As I was looking through old documents I came across a blog post from 2018 about staffing ratios. The staff ratio to provider volume continues to be a topic of importance for metrics and discussion in the industry. Here at VerityStream, several of our employees and our consultants have worked at or with organizations and have been asked this many times in our careers.
Over the last couple of years, we have included a question on the Annual Report on Medical Staff Credentialing Survey asking what the volume of providers per staff member is. The numbers have shifted a bit with the majority responding one staff member for each 151-350 providers (approximately 40% with split between 151-250 and 251-350).
In 2018 we held a Town Hall virtual meeting for our clients who were CVOs. During this we discussed the topic of staff to provider volume ratios and the related turnaround times. In an example, we had CVOs with one FTE to 400-500 providers with a turnaround time of 31-40 days while another with 600-700 providers per FTE took the same turnaround time.
Though these questions were asked of different types of organizations, you can see how varied the results are. This insight showed us that the answer to the question about staffing and volume is one that is difficult and can see why it is still up for discussion.
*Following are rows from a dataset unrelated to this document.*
Definition set_heads (s : Shared) (heads : gmap bytes bytes) (up re : Z) : Shared :=
  mk_shared (clientLockSetLock_ s) (clientLockIndex_ s) (sh_enclave s) heads up re.
(** The buffers of the client, its keys in the enclave, the start of its threads. An
    upload creates the recipe file, with any head at first; a download is answered with
    the head. *)
Definition init_client (opt : OptType) (s : Shared) (c : Conn) : result (Shared * Conn) :=
  let name := recipe_file_name c in
  x <-- match opt with
        | DOWNLOAD_OPT =>
          head <-- of_option ExitError (recipeHeads s !! name) ;;
          Ok (set_heads s (recipeHeads s) (totalUploadReqNum_ s) (u64 (totalRestoreReqNum_ s + 1)), head)
        | RA_OPT => Err ExitError
        | UPLOAD_OPT | OFFLINE_OPT => Ok (set_heads s (<[name := virtualRecipeEnd]> (recipeHeads s)) (u64 (totalUploadReqNum_ s + 1)) (totalRestoreReqNum_ s), [])
        end ;;
  keys <-- Ecall_Init_Client cryptoObj (clientID c) (recv_data c) (sh_enclave s) ;;
  c <-- send_message c SERVER_LOGIN_RESPONSE (snd x) ;;
  Ok (fst x, mk_conn (Serving opt (cn_work c)) (cn_in c) (cn_sends c) (cn_work c) (cn_head c) (cn_out c) (clientID c) (recv_data c) (Some keys)).
(** The end of the threads: the receiver of an upload has written the head. *)
Definition join (opt : OptType) (s : Shared) (c : Conn) : Shared :=
  match opt with
  | DOWNLOAD_OPT | RA_OPT => s
  | UPLOAD_OPT | OFFLINE_OPT => set_heads s (<[recipe_file_name c := cn_head c]> (recipeHeads s)) (totalUploadReqNum_ s) (totalRestoreReqNum_ s)
  end.

(** [Run] of thread [t], up to the next thing that others can see; a thread that waits
    for a lock stays as it is. *)
Definition conn_step (t : nat) (s : Shared) (c : Conn) : result (Shared * Conn) :=
  match cn_pc c with
  | RecvRA =>
    x <-- recv_message c ;;
    let '(m, c) := x in
    if nm_type m =? SGX_RA_NOT_SUPPORT then Ok (s, go c CloseRA)
    else if nm_type m =? SGX_RA_NOT_NEED then Ok (s, go c RecvInit) else Err ExitError
  | CloseRA => Ok (s, go c Gone)
  | RecvInit =>
    x <-- recv_message c ;;
    let '(m, c) := x in
    if nm_type m =? SESSION_KEY_INIT then Ok (s, took c LockSet (nm_clientID m) (nm_data m)) else Err ExitError
  | LockSet =>
    match clientLockSetLock_ s with
    | None => Ok (set_locks s (Some t) (clientLockIndex_ s), go c LockClient)
    | Some _ => Ok (s, c)
    end
  | LockClient =>
    match clientLockIndex_ s !! clientID c with
    | Some (Some _) => Ok (s, c)
    | Some None | None => Ok (set_locks s None (<[clientID c := Some t]> (clientLockIndex_ s)), go c KeyExchange)
    end
  | KeyExchange =>
    let '(answer, e) := Ecall_Session_Key_Exchange (privateKey t) (recv_data c) (clientID c) (sh_enclave s) in
    c <-- send_message c SESSION_KEY_REPLY answer ;;
    Ok (mk_shared (clientLockSetLock_ s) (clientLockIndex_ s) e (recipeHeads s) (totalUploadReqNum_ s) (totalRestoreReqNum_ s), took c RecvLogin (clientID c) (write (recv_data c) 0 answer))
  | RecvLogin =>
    x <-- recv_message c ;;
    let '(m, c) := x in
    opt <-- login_type (nm_type m) ;; Ok (s, took c (CheckFile opt) (clientID c) (write (recv_data c) 0 (nm_data m)))
  | CheckFile opt =>
    if CheckFileStatus (bool_decide (is_Some (recipeHeads s !! recipe_file_name c))) opt then Ok (s, go c (InitClient opt))
    else c <-- send_message c SERVER_FILE_NON_EXIST [] ;; Ok (s, go c RejectWait)
  | RejectWait => match cn_in c with [] => Ok (s, go c UnlockClient) | _ => Err ExitError end
  | InitClient opt => init_client opt s c
  | Serving opt (S todo) => Ok (s, go c (Serving opt todo))
  | Serving opt O => Ok (join opt s c, go c UnlockClient)
  | UnlockClient => Ok (set_locks s (clientLockSetLock_ s) (<[clientID c := None]> (clientLockIndex_ s)), go c Gone)
  | Gone => Ok (s, c)
  end.

(** ** The threads under a schedule *)

Definition Listening : Type := Shared * list Conn.
Definition world_step (t : nat) (w : Listening) : result Listening :=
  match snd w !! t with
  | None => Ok w
  | Some c => x <-- conn_step t (fst w) c ;; Ok (fst x, <[t := snd x]> (snd w))
  end.
(** The server after [n] steps, [sched i] is who makes step [i]; [Err] is the end of the
    whole program. *)
Fixpoint serve (sched : nat -> nat) (n : nat) (w : Listening) : result Listening :=
  match n with O => Ok w | S n => w <-- serve sched n w ;; world_step (sched n) w end.
(** A server on which no connection has been accepted before these. *)
Definition opening (e : Enclave) (files : gmap bytes bytes) (cs : list Conn) : Listening :=
  (mk_shared None ∅ e files 0 0, map arrive cs).

(** ** One step of one thread *)

(** A thread that has the lock of its client; one whose session key is in the enclave,
    and not yet taken from there. *)
Definition holds_lock (c : Conn) : bool :=
  match cn_pc c with KeyExchange | RecvLogin | CheckFile _ | RejectWait | InitClient _ | Serving _ _ | UnlockClient => true | _ => false end.
Definition key_waits (c : Conn) : bool := match cn_pc c with RecvLogin | CheckFile _ | InitClient _ => true | _ => false end.
Definition at_set (c : Conn) : bool := match cn_pc c with LockClient => true | _ => false end.
Abbreviation keys_of s := (clientSessionKeyIndex_ (sh_enclave s)).

(** What a step does to the locks and to the session keys. *)
Inductive move (t : nat) (s : Shared) (c : Conn) : Shared -> Conn -> Prop :=
| move_quiet s' c' :
    clientLockSetLock_ s' = clientLockSetLock_ s -> clientLockIndex_ s' = clientLockIndex_ s -> sh_enclave s' = sh_enclave s ->
    holds_lock c' = holds_lock c -> at_set c' = at_set c -> (holds_lock c = true -> clientID c' = clientID c) -> (key_waits c' = true -> key_waits c = true) ->
    (cn_keys c' = cn_keys c \/ key_waits c = true /\ exists keys, cn_keys c' = Some keys /\ keys_of s !! clientID c = Some (fst keys)) -> move t s c s' c'
| move_set : clientLockSetLock_ s = None -> cn_pc c = LockSet -> move t s c (set_locks s (Some t) (clientLockIndex_ s)) (go c LockClient)
| move_client : cn_pc c = LockClient -> (forall u, clientLockIndex_ s !! clientID c <> Some (Some u)) ->
    move t s c (set_locks s None (<[clientID c := Some t]> (clientLockIndex_ s))) (go c KeyExchange)
| move_key s' c' : cn_pc c = KeyExchange -> cn_pc c' = RecvLogin -> clientID c' = clientID c -> cn_keys c' = cn_keys c ->
    clientLockSetLock_ s' = clientLockSetLock_ s -> clientLockIndex_ s' = clientLockIndex_ s ->
    keys_of s' = <[clientID c := derive (recv_data c) (privateKey t)]> (keys_of s) -> move t s c s' c'
| move_unlock : cn_pc c = UnlockClient ->
    move t s c (set_locks s (clientLockSetLock_ s) (<[clientID c := None]> (clientLockIndex_ s))) (go c Gone).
These answers given by individuals make sense, but ultimately the answer is often - well it depends.
There are many variables and factors in determining how many resources to provider volume. These can influence what you hear from others in the industry. If you ask them for their volume, it may be higher or lower than yours because of their organizational structure and processes.
Some of the variables that can influence and factor into this include:
- Use of automation and electronic resources. There are many organizations who are using electronic tools to assist in the credentialing and enrollment processes such as online application and data gathering. Many are also taking advantage of credentialing and automation tools such as automatically sending reminder notifications as well. Both of these can help to accelerate the credentialing processes, thereby reducing the time to credential and the lift required by resources.
- Timeframe for affiliation and malpractice claims history. We find that for both affiliation and malpractice claims, organizations are fairly evenly split between going 3-5 and 6-10 years back. Organizations who are going further back may be taking more time and resources to process primary source verification information influencing their resource to provider count. This can lead to other considerations including the value of information received by going further back.
- The structure for processing files. How an organization structures their file processing can influence the volume. We see many who segment work by initials and reappointments split and then further split by either specialty or by birth month/year type of structure. There is also the structure of processing files by task vs. provider process. There are many pros and cons to all approaches for the structure selected by organizations and it cannot be a one size fits all recommendation, but it does influence resource counts to provider volume.
- The organizational structure. In addition to the structure for processing files, an organizational structure can have a big influence on the resources to provider volume. A single hospital who processes all files from initial application through decision will be able to manage a different volume than a CVO for a health system with individual MSOs where the MSO manages the decision process and CVO does the application and primary source.
- Managing and support additional processes. When we talk about the resource to volume we often think about the core credentialing processes. There is so much more work outside of that performed by Medical Staff Credentialing professionals. From system standardization projects to downstream data integration to privilege criteria review to meeting management and so much more. Each one of these take time and should be considered when asking others for their ratios.
While no means an exhaustive list of variables to consider, it is easy to see how and why the question of ratio of staff to providers can depend. We will continue to review and refine our survey to further provide valuable insight into this important topic.